>>>
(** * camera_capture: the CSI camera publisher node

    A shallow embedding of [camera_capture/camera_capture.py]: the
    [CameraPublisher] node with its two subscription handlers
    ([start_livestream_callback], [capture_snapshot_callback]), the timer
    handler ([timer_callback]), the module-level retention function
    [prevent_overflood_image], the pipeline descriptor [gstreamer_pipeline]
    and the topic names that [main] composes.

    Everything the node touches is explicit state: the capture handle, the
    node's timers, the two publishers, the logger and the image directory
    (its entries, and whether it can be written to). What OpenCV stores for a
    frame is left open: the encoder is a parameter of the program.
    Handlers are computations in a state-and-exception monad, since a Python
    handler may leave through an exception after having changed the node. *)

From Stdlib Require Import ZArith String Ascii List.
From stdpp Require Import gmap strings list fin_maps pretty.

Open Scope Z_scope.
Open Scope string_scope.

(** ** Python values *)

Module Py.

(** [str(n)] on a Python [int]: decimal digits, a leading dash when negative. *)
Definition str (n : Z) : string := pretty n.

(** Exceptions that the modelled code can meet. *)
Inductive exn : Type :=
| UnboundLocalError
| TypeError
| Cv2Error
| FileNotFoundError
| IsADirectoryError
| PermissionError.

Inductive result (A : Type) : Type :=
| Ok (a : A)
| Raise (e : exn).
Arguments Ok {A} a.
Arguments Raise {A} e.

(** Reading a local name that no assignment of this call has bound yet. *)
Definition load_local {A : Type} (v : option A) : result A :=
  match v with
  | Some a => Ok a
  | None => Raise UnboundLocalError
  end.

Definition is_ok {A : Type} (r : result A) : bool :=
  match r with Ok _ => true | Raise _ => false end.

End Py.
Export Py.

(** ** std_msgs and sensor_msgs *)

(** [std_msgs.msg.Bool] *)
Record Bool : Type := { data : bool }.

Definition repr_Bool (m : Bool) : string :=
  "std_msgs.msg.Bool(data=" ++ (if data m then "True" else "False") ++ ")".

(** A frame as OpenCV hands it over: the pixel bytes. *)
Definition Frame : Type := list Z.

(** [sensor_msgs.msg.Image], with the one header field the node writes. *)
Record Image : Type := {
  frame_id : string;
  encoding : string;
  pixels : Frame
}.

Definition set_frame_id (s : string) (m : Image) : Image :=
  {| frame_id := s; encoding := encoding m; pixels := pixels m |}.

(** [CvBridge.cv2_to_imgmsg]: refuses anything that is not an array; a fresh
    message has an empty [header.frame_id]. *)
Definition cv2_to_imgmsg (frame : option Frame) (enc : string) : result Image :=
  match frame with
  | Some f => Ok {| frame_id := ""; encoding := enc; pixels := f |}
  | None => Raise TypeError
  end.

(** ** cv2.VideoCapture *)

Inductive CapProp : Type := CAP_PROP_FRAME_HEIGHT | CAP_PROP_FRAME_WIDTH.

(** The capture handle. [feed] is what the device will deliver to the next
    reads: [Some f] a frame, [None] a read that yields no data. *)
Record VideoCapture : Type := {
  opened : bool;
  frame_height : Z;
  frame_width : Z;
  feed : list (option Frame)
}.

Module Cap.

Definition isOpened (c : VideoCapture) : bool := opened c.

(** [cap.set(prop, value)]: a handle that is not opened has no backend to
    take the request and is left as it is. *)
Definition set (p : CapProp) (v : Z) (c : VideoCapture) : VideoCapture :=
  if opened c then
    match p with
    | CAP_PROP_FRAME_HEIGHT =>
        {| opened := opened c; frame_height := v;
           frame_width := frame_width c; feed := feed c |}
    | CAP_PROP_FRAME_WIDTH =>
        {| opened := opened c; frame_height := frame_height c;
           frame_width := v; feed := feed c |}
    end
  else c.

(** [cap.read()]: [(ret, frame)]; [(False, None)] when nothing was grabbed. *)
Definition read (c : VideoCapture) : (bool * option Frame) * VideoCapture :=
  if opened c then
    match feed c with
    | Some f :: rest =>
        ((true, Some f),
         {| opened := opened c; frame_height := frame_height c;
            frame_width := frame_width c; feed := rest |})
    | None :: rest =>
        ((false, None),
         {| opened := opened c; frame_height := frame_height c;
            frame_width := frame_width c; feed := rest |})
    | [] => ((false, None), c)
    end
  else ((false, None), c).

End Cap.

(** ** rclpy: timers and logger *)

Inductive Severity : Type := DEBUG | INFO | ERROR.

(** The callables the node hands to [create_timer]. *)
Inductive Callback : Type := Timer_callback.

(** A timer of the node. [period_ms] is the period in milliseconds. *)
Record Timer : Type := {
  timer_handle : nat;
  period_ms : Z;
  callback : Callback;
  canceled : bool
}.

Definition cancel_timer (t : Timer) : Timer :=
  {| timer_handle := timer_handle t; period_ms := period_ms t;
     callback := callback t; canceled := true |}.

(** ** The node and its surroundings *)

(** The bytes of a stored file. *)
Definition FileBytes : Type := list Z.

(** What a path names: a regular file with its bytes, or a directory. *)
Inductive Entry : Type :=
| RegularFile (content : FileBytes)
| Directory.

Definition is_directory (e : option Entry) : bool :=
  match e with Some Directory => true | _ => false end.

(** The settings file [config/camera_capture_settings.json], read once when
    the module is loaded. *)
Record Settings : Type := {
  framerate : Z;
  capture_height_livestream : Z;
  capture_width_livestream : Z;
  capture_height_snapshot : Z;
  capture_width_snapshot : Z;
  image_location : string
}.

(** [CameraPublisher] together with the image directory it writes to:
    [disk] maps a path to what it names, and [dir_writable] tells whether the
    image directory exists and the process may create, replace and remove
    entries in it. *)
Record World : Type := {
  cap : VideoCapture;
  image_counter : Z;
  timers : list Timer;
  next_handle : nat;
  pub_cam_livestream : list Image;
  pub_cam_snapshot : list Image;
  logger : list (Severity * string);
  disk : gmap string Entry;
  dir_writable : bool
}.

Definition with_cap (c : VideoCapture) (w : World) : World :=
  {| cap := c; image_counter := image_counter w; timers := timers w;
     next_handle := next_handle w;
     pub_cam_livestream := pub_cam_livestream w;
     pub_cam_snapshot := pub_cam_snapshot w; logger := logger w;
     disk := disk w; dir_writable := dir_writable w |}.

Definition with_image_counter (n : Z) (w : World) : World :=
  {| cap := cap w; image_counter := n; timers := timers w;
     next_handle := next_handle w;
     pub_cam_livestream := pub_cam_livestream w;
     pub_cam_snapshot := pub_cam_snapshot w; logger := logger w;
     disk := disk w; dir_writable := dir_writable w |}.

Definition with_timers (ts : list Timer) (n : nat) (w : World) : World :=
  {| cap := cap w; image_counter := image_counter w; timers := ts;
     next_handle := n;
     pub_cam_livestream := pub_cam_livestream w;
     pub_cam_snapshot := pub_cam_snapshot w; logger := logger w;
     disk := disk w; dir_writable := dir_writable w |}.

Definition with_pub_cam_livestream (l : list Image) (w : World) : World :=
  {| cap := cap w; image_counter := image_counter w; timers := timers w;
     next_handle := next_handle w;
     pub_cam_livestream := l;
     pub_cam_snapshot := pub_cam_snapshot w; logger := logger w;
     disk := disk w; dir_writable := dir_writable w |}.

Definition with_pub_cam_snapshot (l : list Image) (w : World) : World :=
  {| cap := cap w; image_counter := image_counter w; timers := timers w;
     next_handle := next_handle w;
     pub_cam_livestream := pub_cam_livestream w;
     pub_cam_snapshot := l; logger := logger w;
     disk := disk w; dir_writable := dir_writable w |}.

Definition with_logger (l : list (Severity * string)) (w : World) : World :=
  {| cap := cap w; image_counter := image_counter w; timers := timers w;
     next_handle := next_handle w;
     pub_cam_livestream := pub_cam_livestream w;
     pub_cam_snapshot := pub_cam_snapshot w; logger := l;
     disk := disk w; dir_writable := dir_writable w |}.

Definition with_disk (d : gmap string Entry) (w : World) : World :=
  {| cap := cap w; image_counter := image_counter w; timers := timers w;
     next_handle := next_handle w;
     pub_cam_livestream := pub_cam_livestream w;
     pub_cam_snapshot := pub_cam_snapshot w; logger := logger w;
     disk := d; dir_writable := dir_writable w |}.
<<<
**TASK DETAILS:** Out of the preceding entries, pull each line that contains the word "Severity".

**REPLY TO THE TASK:**
Inductive Severity : Type := DEBUG | INFO | ERROR.
  logger : list (Severity * string);
Definition with_logger (l : list (Severity * string)) (w : World) : World :=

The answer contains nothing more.